Paris (AFP)

"We had to say it when we were in charge": Emmanuel Macron replied on Monday to the former minister Nicolas Hulot who called on parliamentarians to oppose the EU-Canada Free Trade Agreement (Ceta), submitted on Tuesday. vote of the Assembly.

The former minister of ecological transition has urged parliamentarians to have "the courage to say no" to this text, which in his view could open the door to dangerous substances by lowering health standards.

"Tomorrow, each of you will have more power than all the ministers of Ecology combined.Tomorrow, each of you will be free to vote against the ratification of Ceta and require the reopening of negotiations," writes Mr. Hulot in this letter published Monday on the franceinfo website.

"When we fought to improve a text (...), we can not say a few months later the opposite," said the head of state remotely, indicating having "read the platform" of the former minister, in front of the press after a meeting with Comoros President Azali Assoumani at the Elysee.

"I believe that the real idealism is always to look at the real," he said, saying that a ratification of Ceta would "go in the right direction". But it will be necessary to ensure that it is "well implemented", he added.

Having recently questioned free trade as a factor in climate change, Nicolas Hulot is worried about the norms and the questioning of the precautionary principle in the context of this controversial agreement, which has already given rise to lively debates. at the Assembly last Wednesday.

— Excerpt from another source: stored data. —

(** * mediathekview-cli: a shallow embedding of the client

    The command-line client is one JavaScript module ([index.js]; in the
    sources at hand it follows the help text in [help.js]): it loads the
    preferences file, parses the options, opens a socket and, once
    connected, runs one action ([listChannels], [searchMovies],
    [getAndDownloadVideo] or [startInteractiveMode]).

    Modelling conventions.
    - JavaScript strings are [string]s.  The string operations the program
      applies ([toLowerCase] before the lookup of [hd], [medium], [low];
      [trim]; [split(',')]; [startsWith('~/')]) are modelled on the ASCII
      range and leave other bytes alone.  For the lookup this loses
      nothing: no character outside ASCII lower-cases into a string made
      of the letters of the three keys only.
    - A property that may be missing, [null] or a string is an
      [option string]; it is truthy when it holds a non-empty string.
      Values of other JavaScript types in these places (a boolean written
      in the preferences file, say) are outside the model.
    - Everything the program obtains from outside (the file system, HTTP
      responses, socket replies, prompt answers, the [which mpv] probe,
      the download stream, [os.homedir()]) is an argument: a field of the
      record [World].  Every request is answered; a backend that never
      replies is not modelled.
    - Effects are kept in a small monad [proc]: a computation yields the
      list of observable events it performed and either a value, a thrown
      exception (a rejected promise is one) or a call of [process.exit].
    - [debug(...)] only prints when [--debug] is set and never changes
      control flow; it is left out. *)

From Stdlib Require Import String Ascii List ZArith Bool Arith Lia.
Import ListNotations.
Local Open Scope string_scope.
Local Open Scope list_scope.

(** ** JavaScript values used by the program *)

(** [!!v] for a value that is [undefined]/[null] or a string. *)
Definition truthy (v : option string) : bool :=
  match v with
  | Some s => negb (s =? "")
  | None => false
  end.

(** [v || d] on such values. *)
Definition or_default (v : option string) (d : option string) : option string :=
  if truthy v then v else d.

Definition is_upper (c : ascii) : bool :=
  let n := nat_of_ascii c in (65 <=? n)%nat && (n <=? 90)%nat.

Definition lower_ascii (c : ascii) : ascii :=
  if is_upper c then ascii_of_nat (nat_of_ascii c + 32) else c.

(** [String.prototype.toLowerCase]. *)
Fixpoint toLowerCase (s : string) : string :=
  match s with
  | EmptyString => EmptyString
  | String c r => String (lower_ascii c) (toLowerCase r)
  end.

(** White space recognised by [trim] (tab, line feed, vertical tab, form
    feed, carriage return, space). *)
Definition is_space (c : ascii) : bool :=
  let n := nat_of_ascii c in
  ((9 <=? n)%nat && (n <=? 13)%nat) || (n =? 32)%nat.

Fixpoint trimStart (s : string) : string :=
  match s with
  | String c r => if is_space c then trimStart r else s
  | EmptyString => EmptyString
  end.

Fixpoint trimEnd (s : string) : string :=
  match s with
  | EmptyString => EmptyString
  | String c r =>
      match trimEnd r with
      | EmptyString => if is_space c then EmptyString else String c EmptyString
      | r' => String c r'
      end
  end.

(** [String.prototype.trim]. *)
Definition trim (s : string) : string := trimEnd (trimStart s).

(** [s.split(sep)] for a one-character separator: the pieces between the
    separators, in order; a string without separator is its own single
    piece. *)
Fixpoint split (sep : ascii) (s : string) : list string :=
  match s with
  | EmptyString => [EmptyString]
  | String c r =>
      if Ascii.eqb c sep then EmptyString :: split sep r
      else match split sep r with
           | p :: ps => String c p :: ps
           | [] => [String c EmptyString]
           end
  end.

(** [arr.includes(x)] on an array of strings. *)
Definition includes (l : list string) (x : string) : bool :=
  existsb (String.eqb x) l.

(** ** Data model *)

(** One media item as the backend returns it.  The three asset URLs are
    the properties [url_video_hd], [url_video] and [url_video_low]. *)
Record Entry := mkEntry {
  id : string;
  title : string;
  channel : string;
  duration : Z;
  timestamp : Z;
  url_video_hd : option string;
  url_video : option string;
  url_video_low : option string
}.

(** The property names quality selection works with. *)
Inductive propkey := Url_video_hd | Url_video | Url_video_low.

(** [video[k]] for one of the three URL properties. *)
Definition get_url (video : Entry) (k : propkey) : option string :=
  match k with
  | Url_video_hd => url_video_hd video
  | Url_video => url_video video
  | Url_video_low => url_video_low video
  end.

(** What a lookup [qualityMap[key]] can produce: one of the three property
    names (an own property of the literal), or a member inherited from
    [Object.prototype], which is truthy but is neither a string nor the
    name of a property of an [Entry]. *)
Inductive mapval := MKey (k : propkey) | MInherited.

Definition object_prototype_keys : list string :=
  [ "constructor"; "__proto__"; "hasOwnProperty"; "isPrototypeOf";
    "propertyIsEnumerable"; "toLocaleString"; "toString"; "valueOf";
    "__defineGetter__"; "__defineSetter__"; "__lookupGetter__";
    "__lookupSetter__" ].

(** [qualityMap[key]] where
    [qualityMap = {hd: 'url_video_hd', medium: 'url_video', low: 'url_video_low'}]. *)
Definition qualityMap (key : string) : option mapval :=
  if key =? "hd" then Some (MKey Url_video_hd)
  else if key =? "medium" then Some (MKey Url_video)
  else if key =? "low" then Some (MKey Url_video_low)
  else if includes object_prototype_keys key then Some MInherited
  else None.

(** [video[m]] for the result of a [qualityMap] lookup. *)
Definition get_mapval (video : Entry) (m : mapval) : option string :=
  match m with
  | MKey k => get_url video k
  | MInherited => None
  end.

(** ** Events, exceptions and the [proc] monad *)

Inductive choice := Play | Download | Cancel.

(** Search query sent with the [queryEntries] event. *)
Record clause := mkClause { fields : list string; query : string }.

Record SearchQuery := mkQuery {
  queries : list clause;
  sortBy : string;
  sortOrder : string;
  future : bool;
  offset : Z;
  size : option (option Z)   (* absent; or [parseInt]'s result, [None] for NaN *)
}.

Inductive exn :=
| FetchError (m : string)      (* [fetch] or [response.json()] rejected *)
| TypeError (m : string)       (* property access on [undefined] *)
| Rejection (payload : string) (* promise rejected with a backend payload *)
| Error (m : string)           (* [new Error(...)] *)
| StreamError (m : string).    (* 'error' on the response body *)

(** Messages written with [console.log] / [console.error] and the spinner. *)
Inductive msg :=
| MConnected (server : string)
| MConnectionError (e : string)
| MCreatedConfig
| MWarnCreateConfig
| MWarnParseConfig
| MNoChannelsAvailable
| MFailedFetchChannels (e : exn)
| MSearchingIn (ch : string)
| MSearchingAll
| MExcluding (ex : string)
| MErrorLoadingChannels (e : string)
| MAvailableChannels
| MChannelLine (ch : string)
| MErrorSearching (e : string)
| MExcluded (excludedCount : nat) (chs : list string)
| MDownloadingTo (filename : string)
| MPlaying
| MPlayerExited (code : Z)
| MCancelled
| MTitle (t : string)
| MChannel (ch : string)
| MDuration (d : Z)
| MSelectedQuality (q : string)
| MSelectedHigh
| MSelectedMedium
| MSelectedLow
| MNoResults
| MFound (n : nat)
| MDescription (d : string)
| MDescriptionUnavailable
| MInteractiveFailed (e : exn)
| MException (e : exn)
| MApiError (e : string)
| MUnhandled (e : exn).

Inductive spin :=
| SStart (text : string)
| SStop
| SSucceed (text : string)
| SFail (text : string).

Inductive event :=
| Log (m : msg)                     (* console.log *)
| Err (m : msg)                     (* console.error *)
| Spinner (s : spin)
| WriteConfig                       (* fs.writeFileSync(CONFIG_FILE, ...) *)
| FetchChannels                     (* GET /api/channels *)
| FetchEntries (ids : list string)  (* POST /api/entries *)
| FetchUrl (url : option string)    (* fetch(url) of the asset *)
| EmitQuery (q : SearchQuery)       (* socket.emit('queryEntries', ...) *)
| EmitDescription (i : string)      (* socket.emit('getDescription', ...) *)
| PromptChannel (names : list string)
| PromptQuery
| PromptVideo (n : nat)
| PromptFilename (default : string)
| PromptAction
| SpawnWhich
| SpawnPlayer (url : option string)
| OpenFile (filename : string).

Inductive outcome (A : Type) :=
| Ret (a : A)
| Throw (e : exn)
| Exit (code : Z).
Arguments Ret {A} a.
Arguments Throw {A} e.
Arguments Exit {A} code.

Definition proc (A : Type) : Type := list event * outcome A.

Definition ret {A} (a : A) : proc A := ([], Ret a).
Definition throw {A} (e : exn) : proc A := ([], Throw e).
Definition exit {A} (code : Z) : proc A := ([], Exit code).
Definition emit (e : event) : proc unit := ([e], Ret tt).

Definition bind {A B} (p : proc A) (k : A -> proc B) : proc B :=
  match p with
  | (tr, Ret a) => let (tr', o) := k a in (tr ++ tr', o)
  | (tr, Throw e) => (tr, Throw e)
  | (tr, Exit c) => (tr, Exit c)
  end.

(** [try { p } catch (e) { h e }]; [process.exit] is not an exception. *)
Definition try_catch {A} (p : proc A) (h : exn -> proc A) : proc A :=
  match p with
  | (tr, Throw e) => let (tr', o) := h e in (tr ++ tr', o)
  | _ => p
  end.

Declare Scope proc_scope.
Delimit Scope proc_scope with proc.
Notation "x <- c ;; k" := (bind c (fun x => k))
  (at level 61, c at next level, right associativity) : proc_scope.
Notation "c ;; k" := (bind c (fun _ => k))
  (at level 61, right associativity) : proc_scope.
Local Open Scope proc_scope.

Ceta must be ratified by the 38 national and regional assemblies of Europe, hence the vote of the Assembly on Tuesday, then in the Senate at a date to be defined.

Endocrine disruptors, pesticides and other carcinogenic, mutagenic or reprotoxic substances could enter Europe through this trade agreement, which must remove tariffs on 98% of products traded between the two zones, according to the former minister.

"The government has finally had to recognize that the standards that apply on European soil and those that apply to the import are not the same in sanitary and phytosanitary," said Nicolas Hulot in the open letter.

"What I regret is that he gave up a certain way to act," reacted on France Inter the Minister of Relations with Parliament Marc Fesneau. "We have brought the glyphosate out in three years, the end of the coal plants, the end of the exploitation of hydrocarbons, what counts for me is the concrete facts and not what can be told in the forums ".

Nicolas Hulot "is right to insist on the seriousness of the issue and on this power that each member has to say no to a trade treaty that accelerates and worsens climate change", approved on the contrary the MP and President of Generation Ecology Delphine Batho on Franceinfo.